Most analyses include some method to assess the risk associated with the issues identified during the analysis and to prioritize corrective actions. Two common methods include:

  • Risk Prioritization; and
  • Criticality Analysis

Risk Mitigation

The level of coverage of software testing is contextualised by the information gained from the previous activity of identifying and assessing risks. Scope and risk assessment combine to inform a test strategy which may include resourcing and scheduling, techniques of static analysis, dynamic testing, progression and regression, manual and automated, functional and non-functional dimensions in the overall approach.

Juggling time, resources and quality

A risk-based approach to testing is designed to mitigate risks and find the right trade-offs in time, resources and quality.   Quality should not be compromised by other project imperatives.  Is your product’s quality and conformance ready for the world to see?  The systemic fraud that was designed into the emissions software of VW’s cars highlights the imperative for compliance as well all the usual product risks to be mitigated.

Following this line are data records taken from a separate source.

Lemma assignVars_literals (depth : nat) (vars : list VarBeingSet) (step : Step)
    (branch : Branch.t) (r : RunInstance) :
  Forall (fun v => globalLiteral v = true) vars ->
  exists r',
    assignVars depth vars step branch r = (r', None)
    /\ persistent r' = persistent r /\ local r' = local r
    /\ localStack r' = localStack r
    /\ localsPassedIntoFunc r' = localsPassedIntoFunc r
    /\ (forall name, Forall (fun v => keyApart name (vname v)) vars ->
          getGlobal name r' = getGlobal name r)
    /\ (forall before v after,
          vars = before ++ v :: after ->
          Forall (fun v' => keyApart (vname v) (vname v')) after ->
          getGlobal (vname v) r' = VStr (stripQuotes (vvalue v))).
Proof.
  intros Hall. revert r. induction Hall as [|v vars Hv _ IH]; intros r.
  - exists r. repeat split; try done. intros [|? ?] ? ? ?; discriminate.
  - unfold globalLiteral in Hv. apply andb_prop in Hv as [Hloc Hvar].
    apply negb_true_iff in Hloc. apply Nat.eqb_eq, length_zero_iff_nil in Hvar.
    cbn [assignVars]. rewrite (replaceVars_no_reference _ _ _ _ _ Hvar).
    unfold setVarBeingSet. rewrite Hloc.
    match goal with
    | |- context [assignVars _ _ _ _ (appendToLog ?m ?t ?r0)] =>
        destruct (appendToLog_env m t r0) as (Hg & Hp & Hl & Hs & Hf);
        set (r1 := appendToLog m t r0) in *
    end.
    destruct (IH r1) as (r' & Heq & Hp' & Hl' & Hs' & Hf' & Hother & Hset).
    exists r'. split; [exact Heq|].
    rewrite Hp', Hl', Hs', Hf', Hp, Hl, Hs, Hf.
    do 4 (split; [reflexivity|]).
    assert (Hget1 : forall name, getGlobal name r1
                                 = getGlobal name (setGlobal (vname v)
                                                     (VStr (stripQuotes (vvalue v))) r))
      by (intros name; unfold getGlobal; by rewrite Hg).
    split.
    + intros name Hapart. inversion Hapart as [|? ? [H1 H2] Hrest]; subst.
      rewrite (Hother name Hrest), Hget1.
      unfold getGlobal, setGlobal, prop. cbn.
      rewrite lookup_two_inserts, decide_False; [done|]. by intros [?|?].
    + intros [|v0 before] v' after Heq' Hapart; injection Heq' as -> ->.
      * rewrite (Hother (vname v') Hapart), Hget1. apply getGlobal_setGlobal.
      * by apply Hset with before after.
Qed.

(** X26. A step that only assigns literals to global variables, none of
    them referring to a variable, runs to completion: each variable then
    reads as its literal with the quotes stripped, unless a later
    assignment of the same step writes its key, and the persistent and
    local variables, the stack and the staged parameters are left as they
    were. *)
Theorem executeStep_assignments (depth : nat) (step : Step) (branch : Branch.t)
    (r : RunInstance) :
  isFunctionCall step = false -> hasCodeBlock step = false ->
  Forall (fun v => globalLiteral v = true) (varsBeingSet step) ->
  exists r',
    executeStep depth step branch r = (r', Completed)
    /\ persistent r' = persistent r /\ local r' = local r
    /\ localStack r' = localStack r
    /\ localsPassedIntoFunc r' = localsPassedIntoFunc r
    /\ (forall before v after,
          varsBeingSet step = before ++ v :: after ->
          Forall (fun v' => keyApart (vname v) (vname v')) after ->
          getGlobal (vname v) r' = VStr (stripQuotes (vvalue v))).
Proof.
  intros Hfn Hcb Hall. unfold executeStep. rewrite Hfn, Hcb. cbn [negb andb].
  destruct (assignVars_literals depth (varsBeingSet step) step branch r Hall)
    as (r' & Heq & Hp & Hl & Hs & Hf & _ & Hset).
  destruct (varsBeingSet step) as [|v vars] eqn:Hvars.
  - cbn. exists r. repeat split; try done. intros [|? ?] ? ? ?; discriminate.
  - cbn [length Nat.eqb negb]. rewrite Heq. exists r'. by repeat split.
Qed.

Lemma bindInputs_literal_step (depth : nat) (var : string) (varList : list string)
    (value : string) (inputList : list string) (step : Step) (branch : Branch.t)
    (r : RunInstance) :
  literalInput value = true ->
  bindInputs depth (var :: varList) (value :: inputList) step branch r
  = bindInputs depth varList inputList step branch
      (appendToLog ("Function parameter {{" +:+ stripBrackets var +:+ "}} is "
                    +:+ getLogValue (VStr (inputValue value)))
                   (Some (ToStep (sid step)))
                   (setLocalPassedIn (stripBrackets var) (VStr (inputValue value)) r)).
Proof.
  unfold literalInput, inputValue. cbn [bindInputs].
  destruct (STRING_LITERAL_WHOLE value).
  - intros Hvar%Nat.eqb_eq%length_zero_iff_nil.
    by rewrite (replaceVars_no_reference _ _ _ _ _ Hvar).
  - intros Hw%negb_true_iff. by rewrite Hw.
Qed.

Lemma bindInputs_too_few (depth : nat) (varList inputList : list string) (step : Step)
    (branch : Branch.t) (r : RunInstance) :
  length inputList < length varList ->
  exists r' e, bindInputs depth varList inputList step branch r = (r', Some e)
               /\ (Forall (fun value => literalInput value = true) inputList ->
                   e_name e = "TypeError").
Proof.
  revert varList r.
  induction inputList as [|value inputList IH]; intros [|var varList] r Hlen;
    cbn in Hlen; try lia.
  - eexists _, _. split; reflexivity.
  - destruct (literalInput value) eqn:Hv.
    + rewrite (bindInputs_literal_step _ _ _ _ _ _ _ _ Hv).
      match goal with
      | |- context [bindInputs _ _ inputList _ _ ?r0] =>
          destruct (IH varList r0) as (r' & e & Heq & He); [lia|]
      end.
      exists r', e. split; [exact Heq|]. intros Hall. apply He. by inversion Hall.
    + cbn [bindInputs].
      destruct (if STRING_LITERAL_WHOLE value then _ else _) as [r1 [e|v]].
      * exists r1, e. split; [reflexivity|]. intros Hall. inversion Hall. congruence.
      * match goal with
        | |- context [bindInputs _ _ inputList _ _ ?r0] =>
            destruct (IH varList r0) as (r' & e & Heq & He); [lia|]
        end.
        exists r', e. split; [exact Heq|]. intros Hall. inversion Hall. congruence.
Qed.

Hows your fitness for use?

As an IT manager are you prepared to go against the dominant logic of your organisation if there is systemic fraud and non-compliance?  How is your product’s fitness for use?

References:

Heuristic Risk-Based Testing by James Bach in Software Testing and Quality Engineering Magazine, 11/99

A First Course in Quality Engineering:  Integrating Statistical and Management Methods of Quality (2nd Ed.)  K.S. Krishnamoorthi, V.  Ram Krishnamoorthi.

Risk Based Testing and Metrics, article by Stale Amland for 5th International Conference, EuroSTAR ’99, November 8-12, 1999, Barcelona, Spain.

Software  Risk Management:  Principles and Practices by Barry W. Boehm, IEEE Software, Vol. 8, No. 1 January 1991.